Part 2 –  Proceed with Caution – Analogue to Digital

April 22, 2020 by Alan Larkin

In the first blog in this two-part series, we shared how Engage can be used to ensure business continuity in the servicing of new family law clients during the COVID-19 crisis.

The Family Law Lab platform and the Engage application did not emerge from a vacuum.  Their provenance and development has some important lessons and provides a cautionary take on the family law profession’s understandable rush to embrace digital remote working technologies in the face of COVID-19.

It is great to see the legal profession positively embracing platforms such as Zoom, but my contention is that in our haste we will needlessly carry across the less efficient analogue aspects of our legal practices into our digital ones. This moment of crisis-induced necessity presents an opportunity to transform digital working practices to make them truly client-centric, but also leaner and more profitable.  To understand how requires the briefest of history lessons.

Over a decade ago, a Brighton-based niche practice, Family Law Partners (FLP), took up the challenge to radically change the way family lawyers conducted initial client consultations. I was in that team charged with driving internal innovation. There was a frustration borne out of direct experience as family law practitioners, that the traditional way of doing things represented poor business practice and a less than perfect client experience. Take the first face-to-face client consultation: in the analogue world this means asking the same fact-finding questions for the first hour. Some clients struggle with the relevance of these questions and recalling, at a time of stress, even relatively simple details such as dates of birth for their children.
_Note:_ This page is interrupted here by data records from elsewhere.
(** C9, amended. For every era and collection type the export returns;
    an attribute of the body or of the witness set that holds an empty
    collection in the source is [None] in the export, except the inputs
    of a Conway export; the inputs of a Conway export are the empty
    [set()] under Default and Set and the empty [list] under List when
    the source inputs are empty or absent; and a pool registration whose
    owners hold an empty collection is among the exported certificates as
    it is, its owners still that empty collection. *)
Theorem C9_empty_treated_as_absent (tx : Transaction) (era : Era)
    (ct : CollectionType) :
  ∃ tx', export_to_era tx era ct = Ok tx'
    ∧ (∀ f c, get_field f tx = Some c → items c = [] →
              (era = CONWAY → f ≠ f_inputs) →
              get_field f tx' = None)
    ∧ (era = CONWAY → truthy (get_field f_inputs tx) = false →
       get_field f_inputs tx'
       = Some (if is_default_or_set ct then set_ else PyList []))
    ∧ (∀ c pp owners,
         certificates (transaction_body tx) = Some c →
         PoolRegistration (Some pp) ∈ items c →
         pool_owners pp = Some owners → items owners = [] →
         ∃ c', certificates (transaction_body tx') = Some c'
               ∧ PoolRegistration (Some pp) ∈ items c').
Proof.
  exists (exported tx era ct). split; [apply export_to_era_returns|].
  split; [|split].
  - intros f c Hc Hnil Hne. apply export_field_falsy; [|done].
    rewrite Hc. simpl. by rewrite Hnil.
  - intros -> Hf. by apply export_conway_inputs_falsy.
  - intros c pp owners Hc Hin Ho Hnil.
    destruct (export_certificates tx era ct c Hc) as (c' & Hc' & _ & Helem).
    { intros Hn. rewrite Hn in Hin. by apply elem_of_nil in Hin. }
    exists c'. split; [done|]. apply Helem.
    exists (PoolRegistration (Some pp)). split; [done|].
    symmetry. apply process_falsy_owners. rewrite Ho. simpl. by rewrite Hnil.
Qed.

Lemma C9_empty_treated_as_absent_witness :
  ∃ tx', export_to_era
           (sample_tx (Some (PyList [])) (Some (OrderedSetOf []))
              (Some (PyList [])))
           BABBAGE DEFAULT = Ok tx'
    ∧ get_field f_inputs tx' = None
    ∧ get_field f_certificates tx' = None
    ∧ get_field f_vkey_witnesses tx' = None.
Proof.
  destruct (C9_empty_treated_as_absent
              (sample_tx (Some (PyList [])) (Some (OrderedSetOf []))
                 (Some (PyList [])))
              BABBAGE DEFAULT) as (tx' & Hexp & Hempty & _).
  exists tx'. split; [done|]. split_and!.
  - by apply (Hempty f_inputs (PyList [])).
  - by apply (Hempty f_certificates (OrderedSetOf [])).
  - by apply (Hempty f_vkey_witnesses (PyList [])).
Defined.

(** ** C10: [parse_from_json] stores a transaction or changes nothing *)

Section ParseFromJson.
Variable is_file : string → bool.
Variable read_text : string → Exc string.
Variable json_loads : string → Exc JSON.
Variable fromhex : string → Exc bytes.
Variable from_cbor : bytes → Exc Transaction.

Local Abbreviation parse :=
  (parse_from_json is_file read_text json_loads fromhex from_cbor).
Local Abbreviation load := (load_json_file is_file read_text json_loads).
Local Abbreviation init := (TransactionData_init fromhex from_cbor).

(** The body of the [try] block assigns only as its last step. *)
Lemma parse_from_json_cases path self :
  (∃ data cbor_hex td,
     load path = Ok data
     ∧ py_in "cborHex" data = Ok true
     ∧ py_getitem data "cborHex" = Ok cbor_hex
     ∧ init cbor_hex = Ok td
     ∧ parse path self = (Ok td, {| transaction_data := Some td |}))
  ∨ (∃ e, parse path self
          = (Raise (ValueError ("Failed to parse JSON file: " +:+ str_exn e)),
             self)
          ∧ (load path = Raise e
             ∨ (∃ data, load path = Ok data
                  ∧ (py_in "cborHex" data = Raise e
                     ∨ (py_in "cborHex" data = Ok false
                        ∧ e = ValueError
                                "JSON file must contain 'cborHex' field")
                     ∨ (py_in "cborHex" data = Ok true
                        ∧ (py_getitem data "cborHex" = Raise e
                           ∨ ∃ v, py_getitem data "cborHex" = Ok v
                                  ∧ init v = Raise e)))))).
Proof.
  unfold parse_from_json, m_try, m_bind, m_lift, m_raise, m_ret,
    set_transaction_data.
  destruct (load_json_file _ _ _ path) as [data|e] eqn:Hload.
  2:{ right. exists e. split; [done|]. by left. }
  destruct (py_in "cborHex" data) as [[|]|e] eqn:Hin; simpl.
  - destruct (py_getitem data "cborHex") as [v|e] eqn:Hget.
    + destruct (TransactionData_init _ _ v) as [td|e] eqn:Hinit.
      * left. by exists data, v, td.
      * right. exists e. split; [done|]. right. exists data. split; [done|].
        right. right. split; [done|]. right. by exists v.
    + right. exists e. split; [done|]. right. exists data. split; [done|].
      right. right. split; [done|]. by left.
  - right. exists (ValueError "JSON file must contain 'cborHex' field").
    split; [done|]. right. exists data. split; [done|].
    right. left. done.
  - right. exists e. split; [done|]. right. exists data. split; [done|].
    by left.
Qed.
We cross-checked our direct experience against the research and survey data obtainable from the SRA, Legal Services Board, MOJ and academia. We discovered that the face-to-face consultation with its prioritisation on fact-finding was a frustrating experience for many clients. We concluded that this process needed a radical re-think.
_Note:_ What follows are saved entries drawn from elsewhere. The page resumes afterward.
(** [handleSubmit]: the state it leaves, and the argument of [onSubmit] when
    it calls it.  The empty string is falsy. *)
Definition handleSubmit (form : QuickTaskForm) : QuickTaskForm * option string :=
  if String.eqb (trim (qf_title form)) ""
  then (mkQuickTaskForm (qf_title form) "O título da tarefa é obrigatório", None)
  else if Nat.ltb 100 (String.length (qf_title form))
  then (mkQuickTaskForm (qf_title form)
          "O título não pode ter mais de 100 caracteres", None)
  else (mkQuickTaskForm "" "", Some (trim (qf_title form))).

(** [handleQuickSubmit]: the object given to [createTask]. *)
Definition handleQuickSubmit (title : string) : jobject :=
  [("idAccount", JInt 1); ("idUser", JInt 1); ("title", JString title);
   ("priority", JInt 1)].

(** What [taskFormSchema] infers. *)
Record TaskFormData : Type := mkTaskFormData {
  tf_title : string;
  tf_description : option string;
  tf_priority : Z;
  tf_dueDate : option string
}.

(** [taskFormSchema]: the values of the form that it accepts, or the paths
    of its issues. *)
Definition taskFormSchema (values : jobject) : list string + TaskFormData :=
  let title := zString (Some 100%nat) (prop "title" values) in
  let description :=
    match prop "description" values with
    | JUndefined => Some None
    | JString d => if Nat.leb (String.length d) 500 then Some (Some d) else None
    | _ => None
    end in
  let priority :=
    match prop "priority" values with
    | JUndefined => Some 1
    | v => zIntRange 0 2 v
    end in
  let dueDate :=
    match prop "dueDate" values with
    | JUndefined => Some None
    | JString date =>
        if String.eqb date "" || not_before_today date then Some (Some date) else None
    | _ => None
    end in
  match title, description, priority, dueDate with
  | Some t, Some d, Some p, Some due => inr (mkTaskFormData t d p due)
  | _, _, _, _ =>
      inl (issue "title" title ++ issue "description" description
           ++ issue "priority" priority ++ issue "dueDate" dueDate)
  end.

(** [x || undefined] of an optional string. *)
Definition or_undefined (x : option string) : json :=
  match x with
  | Some v => if String.eqb v "" then JUndefined else JString v
  | None => JUndefined
  end.

(** [handleFormSubmit]: the object given to [onSubmit], which is
    [handleFullSubmit] and gives it to [createTask]. *)
Definition handleFormSubmit (data : TaskFormData) : jobject :=
  [("idAccount", JInt 1); ("idUser", JInt 1); ("title", JString (tf_title data));
   ("description", or_undefined (tf_description data));
   ("priority", JInt (tf_priority data));
   ("dueDate", or_undefined (tf_dueDate data))].

End Client.

(** The characters below 256 that [trim] removes: tab, line feed, vertical
    tab, form feed, carriage return, space and no-break space. *)
Definition latin1_white_space (c : ascii) : bool :=
  let n := nat_of_ascii c in
  (Nat.leb 9 n && Nat.leb n 13) || Nat.eqb n 32 || Nat.eqb n 160.

(** ** The connection pool (the module instances/database)

    A [sql.ConnectionPool] is an object with a flag [connected];
    [new sql.ConnectionPool(config).connect()] gives a promise that is
    fulfilled with the pool itself, then connected, or is rejected with an
    error; [close()] disconnects the pool.  The objects created so far are
    numbered in the order of their creation. *)

Module Database.

Record instance : Type := mkInstance {
  pool : option nat;
  pools : list bool;
  console : list string
}.

Definition connected (p : nat) (i : instance) : bool := nth p (pools i) false.

Fixpoint set_connected (p : nat) (flag : bool) (l : list bool) : list bool :=
  match l, p with
  | [], _ => []
  | _ :: rest, O => flag :: rest
  | x :: rest, S q => x :: set_connected q flag rest
  end.

(** An asynchronous function runs to its first [await], and goes on when
    the promise it awaits is settled. *)
Inductive pending : Type :=
| Returns (p : nat)
| Awaits (p : nat).

(** [getPool], to its [await]: [pool && pool.connected] returns the pool;
    otherwise a new pool is created and its connection awaited. *)
Definition getPool_enter (i : instance) : pending * instance :=
  let connect :=
    (Awaits (List.length (pools i)),
     mkInstance (pool i) (pools i ++ [false]) (console i)) in
  match pool i with
  | Some p => if connected p i then (Returns p, i) else connect
  | None => connect
  end.

(** [getPool], from its [await]: the promise of [connect()] was fulfilled,
    or rejected with an error. *)
Definition getPool_resume (p : nat) (rejected : option string) (i : instance)
  : (string + nat) * instance :=
  match rejected with
  | None =>
      (inr p,
       mkInstance (Some p) (set_connected p true (pools i))
         (console i ++ ["Database connection established"]))
  | Some error =>
      (inl error,
       mkInstance (pool i) (pools i)
         (console i ++ ["Database connection failed:"; error]))
  end.

(** A call of [getPool] that no other call overlaps. *)
Definition getPool (rejected : option string) (i : instance)
  : (string + nat) * instance :=
  match getPool_enter i with
  | (Returns p, i1) => (inr p, i1)
  | (Awaits p, i1) => getPool_resume p rejected i1
  end.

Definition closePool (i : instance) : instance :=
  match pool i with
  | Some p =>
      mkInstance None (set_connected p false (pools i))
        (console i ++ ["Database connection closed"])
  | None => i
  end.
We created a web application, now called Engage, that would allow new clients to provide all the information required ahead of a first consultation. Engage replicates the fact-gathering experience of a face-to-face consultation including the ‘softer’ questions so clients feel more prepared and less anxious. Engage was launched in July 2014 with Family Law Partners as its first ‘customer’. After some initial hesitation – we were changing a consultation process that had been in place since scriveners first picked up their quill pens – the family lawyers assimilated Engage into their working lives.  It became accepted.  Suggestions for improvements were never in short supply and Engage was iterated and finessed over the course of five years.

In 2019, Family Law Partners’ innovation department responded to the wider interest in Engage by creating Family Law Lab, an innovation hub run by a small team to host Engage and other family law applications. Family Law Lab does not charge for its services. With more family law firms embracing innovation and using Engage, the application has facilitated over 1600 new clients to begin their family law journey. We have a wealth of learning directly relevant for family lawyers embracing digital working who want to offer better first-consultation client experiences and develop more efficient processes.
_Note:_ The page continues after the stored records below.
(** * prepro.py: vocabulary construction, split assignment and caption
      encoding, embedded in Rocq.

    The script turns a list of image records, each with several captions,
    into a vocabulary, a split label per record and a zero-padded matrix of
    word ids with 1-indexed span pointers.  The development follows
    [build_vocab], [assign_splits], [encode_captions] and the part of [main]
    that calls them: the corpus enters already shuffled and tokenised
    (every record carries its [processed_tokens]), and the arrays leave as
    [main] hands them to the HDF5 and JSON writers.

    Conventions of the embedding:
    - Python integers are [Z].  The label arrays are NumPy arrays of dtype
      [uint32]: a Python integer assigned into a cell is converted to a C
      integer and reduced modulo 2^32 ([uint32]), which is the silent
      conversion of the NumPy releases that run under Python 2 on 64-bit
      platforms.  The conversion exists for the integers from [-2^63] to
      [2^64 - 1] ([storable]); an integer beyond them makes the
      assignment raise [OverflowError].  The lengths and the pointers the
      script stores are sizes of lists, and the ids [main] stores are
      positions in the vocabulary; for a table [wtoi] given to
      [encode_captions] from elsewhere, the statements that say that a
      run returns, or which exception ends it, are about tables whose ids
      are [storable] ([known_word]);
    - a [dict] with string keys is a [gmap string _]; iterating over it
      ([iteritems]) enumerates the map in the order [map_to_list] gives,
      of which the proofs use nothing but that every key occurs once;
    - a list of arrays indexed in place is a [list] with a bounds-checked
      store ([store], [store2]);
    - a raised exception is the [Raise] branch of [result], and the loops
      stop at the first one. *)

From stdpp Require Import gmap strings list fin_maps.
From Stdlib Require Import ZArith Lia.
From Stdlib Require Import Ascii.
That’s the history lesson. But where’s the evidence for my contention that family lawyers are in danger of carrying across the less efficient analogue aspects of their legal practices into their digital ones? I have several examples and I will explore them in subsequent posts but let me give one instance now. Why do lawyers spent the vast majority of a first client consultation asking fact-finding questions when what our clients want, need and desire is advice? Not factual stocktaking, not boxes being ticked but carefully calibrated, bespoke advice. It is hard enough for clients to endure a barrage of questions in a face-to-face consultation. But should we be doing it via a video link where the normal visual cues about client comprehension or distress will be diluted through a pixelated remote connection?  That’s asking a lot of our clients who will, most of them, already be stressed by the situations bringing them to our remote doors.

It was an analogue mistake pre-Coronavirus to assume that the fact-gathering could not be more efficiently and sensitively handled by a digital solution instead of a human lawyer. This mistake is not rectified or mitigated by substituting video conferencing platforms for the face-to-face consultation.

The original purpose of Family Law Lab was to let a restricted number of family lawyers from different firms have access to Engage as a pilot.  With a large number of family law firms now embracing digital innovation as a matter of necessity, we have experienced renewed interest in Engage as a means to facilitate the all-important first client consultation. We understand that some family teams are finding the digital transition a challenge.

Accordingly, we have taken the decision to open up Engage to more family lawyers and their prospective clients. There is no charge for using Engage. If we can help, we will.